Scientists Crack Koala’s Genetic Code

UConn is part of an international team that has sequenced the first full koala genome, helping to explain how it digests toxic eucalyptus leaves and why it is susceptible to chlamydia.

A koala in the DNA lab at the Australian Museum Research Institute. (Stuart Humphreys/Australian Museum Photo)

A koala in the DNA lab at the Australian Museum Research Institute. An international team of scientists have sequenced the first full koala genome, helping to explain how it digests toxic eucalyptus leaves and why it is susceptible to chlamydia. (Stuart Humphreys/Australian Museum Photo)

An international team of scientists including UConn genomicist Rachel O’Neill have sequenced the first full koala genome, they report today in Nature Genetics. The koala’s genes have already revealed some of the furry tree dweller’s secrets, from how it digests toxic eucalyptus leaves to why it’s susceptible to chlamydia.

Koalas are marsupials, along with kangaroos, wombats, Tasmanian devils, and opossums. Marsupials give birth when their young are still very small and underdeveloped, and then raise the babies in a pouch for several additional months. They diverged from other mammals a very long time ago, and scientists have suspected that the marsupial genome could answer many questions about how early mammals evolved.

“Koalas are an iconic marsupial mammal,” says O’Neill, professor of molecular and cell biology. “Everyone knows what a koala looks like, which makes it a great species to use as an educational tool. But they are at risk due to population crashes in the distant past and an emerging infectious virus.”

Figuring out their genome – spelling out all the genes and which chromosome, or DNA molecule, each gene is on – gives biologists the opportunity to identify genes related to the koala’s response to viruses, and identify boundaries of population diversity that can direct conservation efforts, she says. O’Neill, director of UConn’s Systems Genomics Institute, specializes in marsupials, and was also involved in the first marsupial genome ever sequenced – the tammar wallaby.

The koala genome that has just been published is the most complete marsupial genome sequenced to date, on par with the human genome. The consortium of scientists – 54 researchers from 29 different institutions across seven countries – sequenced more than 26,000 genes in the koala genome, making it slightly larger than the human one. And in one way, says O’Neill, the koala genome is actually better than the human one: the koala genome has had its centromeres defined. Think of the centromere as the spot where the two halves of each chromosome are attached; if you imagine the ‘X’ chromosome, the centromere is at the cross of the X. It’s a special part of the genome that helps the DNA copy itself.

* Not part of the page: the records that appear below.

Definition providers_in (ids : list text) : query TProvider :=
  mkQuery (fun p : row TProvider => bool_decide (p.(Provider.id) ∈ ids)) [] None.

Definition provider_map (now : Z) (rows : list Provider.t) : gmap text ProviderRow :=
  foldl (fun m r => <[r.(Provider.id) := convert_provider r now]> m) ∅ rows.

Section Decide.

Context `{E : CratestackErrors} `{P : PhoneLib}.

(** The national number [matchPrefix] is compared with; empty when the
    stored number does not parse. *)
Definition msisdn_national (candidate : Candidate) : text :=
  match parse (ca_msisdn candidate) with
  | Ok msisdn => national msisdn
  | Err _ => []
  end.

Definition decide_route (candidate : Candidate) (exclude : ExcludedRouteIds)
  : prog (result RouteDecision CratestackError) :=
  let!? routes := do (FindMany TRoute all_routes) in
  let provider_ids := sort_dedup (Route.providerId <$> routes) in
  let! now := do Now in
  let!? providers :=
    if bool_decide (provider_ids = []) then Ret (Ok ∅)
    else
      let!? rows := do (FindMany TProvider (providers_in provider_ids)) in
      Ret (Ok (provider_map now rows)) in
  let route_rows := convert_route <$> routes in
  let routing_candidate :=
    mkRoutingCandidate (convert_operator (ca_operator candidate))
      (convert_class (ca_class candidate)) (ca_app_id candidate)
      (msisdn_national candidate) in
  let! draw := do Random in
  match select_route route_rows providers routing_candidate exclude draw with
  | Some d => Ret (Ok d)
  | None => Panic
  end.

(** ** What a decision rests on *)

(** A route may carry the candidate now: it is not used up, it is enabled,
    every column that restricts it matches, and its provider is active with no
    open circuit. *)
Definition usable (candidate : Candidate) (exclude : ExcludedRouteIds) (now : Z)
  (r : Route.t) (p : Provider.t) : Prop :=
  r.(Route.providerId) = p.(Provider.id) /\
  r.(Route.enabled) = true /\ (r.(Route.id) ∉ exclude) /\
  p.(Provider.state) = ProviderState.active /\
  (forall u, p.(Provider.circuitOpenUntil) = Some u -> u <= now) /\
  (forall o, r.(Route.matchOperator) = Some o -> o = ca_operator candidate) /\
  (forall c, r.(Route.matchClass) = Some c -> c = ca_class candidate) /\
  (forall a, r.(Route.matchAppId) = Some a -> a = ca_app_id candidate) /\
  (forall x, r.(Route.matchPrefix) = Some x -> starts_with (msisdn_national candidate) x = true).

(** The table of routes and the providers they name, as they were read: by
    queries that leave nothing of them out. *)
Definition surveyed (tr : trace) (now : Z) (routes : list Route.t) (providers : list Provider.t) : Prop :=
  Ev Now now ∈ tr /\
  (exists q : query TRoute, (forall r, q_where q r = true) /\ q_limit q = None /\
     Ev (FindMany TRoute q) (Ok routes) ∈ tr) /\
  (routes = [] /\ providers = [] \/
   exists q : query TProvider, (forall r p, r ∈ routes -> p.(Provider.id) = r.(Route.providerId) -> q_where q p = true) /\
     q_limit q = None /\ Ev (FindMany TProvider q) (Ok providers) ∈ tr).

(** The rows behind a winner: a usable route, of the highest priority among
    those that are. *)
Definition winner_backed (tr : trace) (candidate : Candidate) (exclude : ExcludedRouteIds)
  (w : Winner) : Prop :=
  exists now routes providers r p, surveyed tr now routes providers /\ r ∈ routes /\ p ∈ providers /\
    w = mkWinner r.(Route.id) p.(Provider.id) r.(Route.failoverRouteId) /\
    usable candidate exclude now r p /\
    forall r' p', r' ∈ routes -> p' ∈ providers -> usable candidate exclude now r' p' ->
      r'.(Route.priority) <= r.(Route.priority).

(** The rows behind there being no winner. *)
Definition no_route (tr : trace) (candidate : Candidate) (exclude : ExcludedRouteIds) : Prop :=
  exists now routes providers, surveyed tr now routes providers /\
    forall r p, r ∈ routes -> p ∈ providers -> ~ usable candidate exclude now r p.

Lemma surveyed_app l tr now routes providers :
  surveyed tr now routes providers -> surveyed (l ++ tr) now routes providers.
Proof.
  intros (Hn & (q & ? & ? & Hq) & Hp). split; [apply elem_of_app; by right|].
  split; [exists q; split_and!; try done; apply elem_of_app; by right|].
  destruct Hp as [?|(q' & ? & ? & Hq')]; [by left|]. right. exists q'.
  split_and!; try done. apply elem_of_app. by right.
Qed.

Lemma winner_backed_app l tr candidate exclude w :
  winner_backed tr candidate exclude w -> winner_backed (l ++ tr) candidate exclude w.
Proof.
  intros (now & routes & providers & r & p & Hs & Hrest). exists now, routes, providers, r, p.
  split; [by apply surveyed_app | done].
Qed.

Lemma surveyed_pre l tr now routes providers :
  surveyed tr now routes providers -> surveyed (tr ++ l) now routes providers.
Proof.
  intros (Hn & (q & ? & ? & Hq) & Hp). split; [apply elem_of_app; by left|].
  split; [exists q; split_and!; try done; apply elem_of_app; by left|].
  destruct Hp as [?|(q' & ? & ? & Hq')]; [by left|]. right. exists q'.
  split_and!; try done. apply elem_of_app. by left.
Qed.

Lemma winner_backed_pre l tr candidate exclude w :
  winner_backed tr candidate exclude w -> winner_backed (tr ++ l) candidate exclude w.
Proof.
  intros (now & routes & providers & r & p & Hs & Hrest). exists now, routes, providers, r, p.
  split; [by apply surveyed_pre | done].
Qed.

Lemma no_route_app l tr candidate exclude :
  no_route tr candidate exclude -> no_route (l ++ tr) candidate exclude.
Proof.
  intros (now & routes & providers & Hs & Hrest). exists now, routes, providers.
  split; [by apply surveyed_app | done].
Qed.

Lemma provider_map_lookup now rows id x :
  provider_map now rows !! id = Some x ->
  exists p, p ∈ rows /\ p.(Provider.id) = id /\ x = convert_provider p now.
Proof.
  unfold provider_map. induction rows as [|p rows IH] using rev_ind; [done|].
  rewrite foldl_app. cbn [foldl]. destruct (decide (p.(Provider.id) = id)) as [<-|Hne].
  - rewrite lookup_insert_eq. intros [= <-]. exists p. split; [|done].
    apply elem_of_app. right. by left.
  - rewrite lookup_insert_ne by done. intros (q & Hq & ? & ?)%IH. exists q.
    split; [|done]. apply elem_of_app. by left.
Qed.

Lemma convert_provider_available p now :
  pr_available (convert_provider p now) = true ->
  p.(Provider.state) = ProviderState.active /\
  forall u, p.(Provider.circuitOpenUntil) = Some u -> u <= now.
Proof.
  unfold convert_provider. cbn. intros [Hs Hc]%andb_true_iff.
  apply bool_decide_eq_true in Hs. split; [done|]. intros u Hu. rewrite Hu in Hc.
  by apply negb_true_iff, Z.ltb_ge in Hc.
Qed.

Lemma available_provider p now :
  p.(Provider.state) = ProviderState.active ->
  (forall u, p.(Provider.circuitOpenUntil) = Some u -> u <= now) ->
  pr_available (convert_provider p now) = true.
Proof.
  intros Hs Hc. unfold convert_provider. cbn. rewrite bool_decide_eq_true_2 by done. cbn [andb].
  destruct (Provider.circuitOpenUntil p) as [u|]; [|done]. specialize (Hc u eq_refl).
  by apply negb_true_iff, Z.ltb_ge.
Qed.

Lemma provider_map_complete now rows p :
  NoDup (Provider.id <$> rows) -> p ∈ rows ->
  provider_map now rows !! p.(Provider.id) = Some (convert_provider p now).
Proof.
  unfold provider_map. induction rows as [|x rows IH] using rev_ind; [by intros _ ?%not_elem_of_nil|].
  rewrite fmap_app, foldl_app. intros (Hnd & Hx & _)%NoDup_app [Hp|Hp%list_elem_of_singleton]%elem_of_app; cbn [foldl].
  - rewrite lookup_insert_ne; [by apply IH|]. intros Heq. apply (Hx (Provider.id p)); [|cbn; rewrite <- Heq; by left].
    apply list_elem_of_fmap. by exists p.
  - subst. apply lookup_insert_eq.
Qed.

(** The candidate as the engine sees it. *)
Definition engine_candidate (candidate : Candidate) : RoutingCandidate :=
  mkRoutingCandidate (convert_operator (ca_operator candidate))
    (convert_class (ca_class candidate)) (ca_app_id candidate) (msisdn_national candidate).

Lemma convert_operator_inj a b : convert_operator a = convert_operator b -> a = b.
Proof. by destruct a, b. Qed.

Lemma convert_class_inj a b : convert_class a = convert_class b -> a = b.
Proof. by destruct a, b. Qed.

Lemma decide_route_no_submit candidate exclude : no_submit (decide_route candidate exclude).
Proof. unfold decide_route. solve_no_submit. Qed.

“This is the first full genome assembly in any animal to contain centromeres that have been functionally defined,” O’Neill says. Compared to a human’s, the koala centromeres are small, disordered, and full of ‘jumping genes’, pieces of DNA that can move around within the genome.

Several unusual patterns in the koala genome have already answered questions about the koala that have puzzled people for decades.

For example, koalas live in eucalyptus forests in Australia and subsist almost entirely upon eucalyptus leaves, which contain poisonous compounds that make other mammals sick if eaten in large amounts. Researchers from the Earlham Institute in the UK noticed that the koala genome has a greater number and diversity of genes known to code for metabolic enzymes in the liver that help break down toxins like those found in eucalyptus leaves.

Another important discovery was the composition of koala milk. Because koala babies (called joeys) are born at such an early stage of development – just 5 weeks gestation, compared to the 9 weeks for dogs or 40 weeks for humans – they need very different types and amounts of milk as they grow and suckle inside their mother’s pouch.

“Thanks to the high-quality genome, the team was able to analyze and discover koala-specific milk proteins that are critical for various stages of development, says the University of Sydney’s Katherine Belov, one of the lead authors on the study. It also appears these proteins may have an antimicrobial role, showing activity against a range of bacterial and fungal species, including Chlamydia pecorum, the strain known to cause blindness and infertility in koalas.

Chlamydia has severely reduced koala populations in New South Wales and Queensland. Using information gained from the koala genome, scientists hope to develop a vaccine.

“The genome enables a holistic and scientifically grounded approach to koala conservation,” says Rebecca Johnson, director of the Australian Museum Research Institute and another lead author.

Wild koalas are currently found in eucalyptus forest and woodlands across Eastern Australia (Victoria, New South Wales, and Queensland), and have been translocated to other sites, such as south eastern South Australia and onto some islands.

Their unique and highly specific diet of eucalyptus tree leaves has resulted in koalas being especially vulnerable to habitat loss due to the clearing of native vegetation for agriculture and urban development. The Australian federal government lists koala populations in Queensland, New South Wales, and Australian Capital Territory as ‘vulnerable’ under national environment law. The research team hopes that findings from the koala genome will help efforts to conserve and protect the species.